4 Vut January 7, 2014 at 9:42 am


yes , chroot env and if possible pls also write running Bind on RedHat as well as how to configure selinux for Bind. That would be super cool!

5 Mac January 7, 2014 at 12:26 pm

Ramu Mathi to install bind on centos

yum install bind

the number 9 is the version in centos 6.5
[root@c65ws06 ~]# rpm -qa bind

6 Vonskippy January 7, 2014 at 2:25 pm

Good getting started article – but nobody should run BIND as a normal service. Please do a follow-up article on setting up Chroot-bind as well as DNSSEC. As always, keep up the good work!

7 Jalal Hajigholamali January 7, 2014 at 9:59 pm

Thanks a lot for the article. Really good.

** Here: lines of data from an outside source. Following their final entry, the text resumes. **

Lemma readGradlefile_readsOneFile (h : Host) :
  readsOneFile (Gradle.readGradlefile h).
Proof.
  intros u m. unfold Gradle.readGradlefile.
  destruct (getWorkspaceFolder h u) as [folder|].
  - unfold bind, Gradle.findTargets, bind, readFileM.
    destruct (readFile h (uri_fsPath u)) as [contents|].
    + rewrite findTargets_scan_lines. unfold ret.
      eexists (Ok _), [uri_fsPath u].
      split; [reflexivity|]. split; [now right|].
      intros tasks [= <-] t Ht.
      apply in_map_iff in Ht as (k & <- & _). reflexivity.
    + exists (Throw (IOError (uri_fsPath u))), [uri_fsPath u].
      repeat split; auto; discriminate.
  - exists (Ok []), []. split; [unfold ret; f_equal; apply mem_eta|].
    split; [now left|]. intros tasks [= <-] t [].
Qed.

(** The Ant and the Gradle caches do what C3 asks. *)
Lemma ant_gradle_invalidate_frame (h : Host) (A B : Uri)
  (cached : list Task) (log : list string) :
  (forall t, In t cached -> def_uri (definition t) <> None) ->
  uri_fsPath B <> uri_fsPath A ->
  pathExists h (uri_fsPath B) = true ->
  let frame (m' : Mem) :=
    List.filter (fromFile B) (cacheList m') = List.filter (fromFile B) cached
    /\ (reads m' = log \/ reads m' = (log ++ [uri_fsPath A])%list)
    /\ (pathExists h (uri_fsPath A) = false ->
        List.filter (fromFile A) (cacheList m') = [] /\ reads m' = log) in
  frame (snd (invalidateTasksCacheAnt h (Some A) (mkMem (Some cached) log)))
  /\ frame (snd (invalidateTasksCacheGradle h (Some A)
                   (mkMem (Some cached) log))).
Proof.
  intros Huri HAB HB frame. split.
  - apply invalidate_frame; auto using readAntfile_readsOneFile.
  - apply invalidate_frame; auto using readGradlefile_readsOneFile.
Qed.

(** An event before the first scan leaves the Ant and the Gradle caches
    unpopulated and raises nothing. *)
Lemma invalidate_unpopulated (h : Host) (readfile : Uri -> M (list Task))
  (opt : option Uri) (log : list string) :
  invalidateTasksCache h readfile opt (mkMem None log)
  = (Ok tt, mkMem None log).
Proof. now destruct opt. Qed.

(** ** C3: a delete event on the cache of the script provider *)

(** C3 fails on the script provider: with [a.sh] and [b.sh] in the cache,
    the delete event for [a.sh], which is no longer on disk, leaves the
    descriptor of [b.sh] as it is but puts a descriptor of [a.sh] back in
    the cache. *)
Theorem script_delete_event_readds_descriptor :
  let h := Demo.scriptsAfter in
  let A := Demo.file "/ws/a.sh" in
  let B := Demo.file "/ws/b.sh" in
  let m' := snd (Script.invalidateTasksCacheScript h (Some A)
                   (mkMem (Some Demo.scriptCache) [])) in
  pathExists h (uri_fsPath A) = false
  /\ List.length (List.filter (fromFile A) Demo.scriptCache) = 1%nat
  /\ List.length (List.filter (fromFile B) Demo.scriptCache) = 1%nat
  /\ List.filter (fromFile B) (cacheList m')
     = List.filter (fromFile B) Demo.scriptCache
  /\ List.length (List.filter (fromFile A) (cacheList m')) = 1%nat.
Proof. vm_compute. repeat split. Qed.

(** ** C8: events on a cache that is not populated *)

(** C8 fails on the script provider: a file event that arrives while
    [cachedTasks] is still undefined throws a [TypeError]. *)
Theorem script_invalidate_unpopulated (h : Host) (opt : Uri)
  (log : list string) :
  Script.invalidateTasksCacheScript h (Some opt) (mkMem None log)
  = (Throw (TypeError "cachedTasks is undefined"), mkMem None log).
Proof. reflexivity. Qed.

(** On the script provider the delete event of a file the cache does not
    know adds a descriptor for it. *)
Lemma script_delete_unknown_inserts :
  let h := Demo.scriptsAfter in
  let A := Demo.file "/ws/a.sh" in
  let cached := List.filter (fromFile (Demo.file "/ws/b.sh")) Demo.scriptCache in
  let m' := snd (Script.invalidateTasksCacheScript h (Some A)
                   (mkMem (Some cached) [])) in
  List.filter (fromFile A) cached = []
  /\ pathExists h (uri_fsPath A) = false
  /\ List.length (List.filter (fromFile A) (cacheList m')) = 1%nat.
Proof. vm_compute. repeat split. Qed.

(** ** C2: the full scans *)

Lemma forOf_ext (S A B : Type) (body body' : B -> A -> St S B) (l : list A) :
  (forall acc x m, body acc x m = body' acc x m) ->
  forall acc m, forOf l acc body m = forOf l acc body' m.
Proof.
  intros H. induction l as [|x l IH]; intros acc m; simpl; [reflexivity|].
  unfold bind. rewrite H. destruct (body' acc x m) as [[a|e|] m']; auto.
Qed.

Lemma detectAntScripts_scanWith (h : Host) :
  Ant.detectAntScripts h
  = scanWith h (Ant.scanPattern h) (fun _ => Ant.readAntfile h).
Proof. reflexivity. Qed.

Lemma detectGradlefiles_scanWith (h : Host) :
  Gradle.detectGradlefiles h
  = scanWith h "**/*.[Gg][Rr][Aa][Dd][Ll][Ee]"
      (fun _ => Gradle.readGradlefile h).
Proof. reflexivity. Qed.

Lemma detectScriptFiles_scanWith (h : Host) (m : Mem) :
  Script.detectScriptFiles h m
  = scanWith h "**/*.{sh,py,rb,ps1,pl,bat,nsi}" (scriptFile h) m.
Proof.
  unfold Script.detectScriptFiles, scanWith.
  destruct (workspaceFolders h) as [folders|]; [|reflexivity].
  unfold tryCatch, bind at 1 3. f_equal.
  rewrite forOf_ext with (body' := fun acc folder =>
    forOf (findFiles h folder "**/*.{sh,py,rb,ps1,pl,bat,nsi}") acc
      (scanStep h (scriptFile h folder))); [reflexivity|].
  intros acc folder m0. apply forOf_ext. clear.
  intros [allTasks visited] fpath m. unfold scanStep, scriptFile.
  destruct (negb (isExcluded h (uri_path fpath))
            && negb (existsb (String.eqb (uri_fsPath fpath)) visited));
    [|reflexivity].
  unfold bind.
  now destruct (Script.createScriptTask h _ (Some folder) fpath m)
    as [[t|e|] m'].
Qed.

Section ScanRejects.

Variable h : Host.
Variable perFile : WorkspaceFolder -> Uri -> M (list Task).

(** The files, named by their path on disk, that [perFile] fails on. *)
Variable bad : string -> Prop.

8 pankaj kumar January 8, 2014 at 1:31 am

its really a greate full…

9 Pratik January 10, 2014 at 1:18 am

NIce and simple

10 Anonymous January 10, 2014 at 8:03 am

Thanks a Tonnnnnnnn!!!!

11 Mac January 11, 2014 at 7:52 am

To set up chroot’d bind on a RHEL based distro like CentOS6.
# yum install -y bind bind-chroot
in this directory # /var/named
tar up these directories (dyanamic, data and slaves) move the tar’d directories to
# /var/named/chroot/var/named (untar) then run
# restorecon -FR dynamic data slaves
# chown named:named dynamic data slaves
Now configure the /etc/named.conf
Start up named and you have your chroot’d bind setup.

12 sharma January 12, 2014 at 12:01 am

thanks for the article…great post..!!

13 bill January 31, 2014 at 9:53 am

Good article on the ‘how?’.

What puzzles me is the ‘why?’.

Why would you want a personal DNS server?
Would it be private or public?
Would it be just a subset of the entirelty of things?

What sort of set-up would have a requirement?
And how much resource would it be likely to take?

And how much resource would it be likely to save?

and I suppose
What additional use could it be put to?

14 Mohamed Bile Super (Somalia) January 31, 2014 at 11:23 pm

Useful post. Thank you so much indeed.

15 ben February 1, 2014 at 12:00 pm

Is there a reason a “home” user would want to set this up on their LAN? If so, is the complexity worth it? Assuming the goal is to have a handful of computers [talk to each other by hostname rather than IP]. The only other option is to just keep the /etc/hosts file up-to-date on all the hosts I guess.

16 Mac February 2, 2014 at 3:20 pm

A lot of reasons why one would want this setup, having host name instead of ip addresses, setting up home labs to study, it is complex to setup.

It is so much better using a ‘name’ instead of an ip address.

17 Charles February 4, 2014 at 6:41 am

Good article.

Unfortunately you don’t say anything about setting up a DNS server for ip version 6. A follow up article about that would be very appreciated

18 Deepak April 4, 2014 at 12:38 am


I am new DNS server, i am trying to install DNS server as per your direction but unsuccessful, kindly help me out.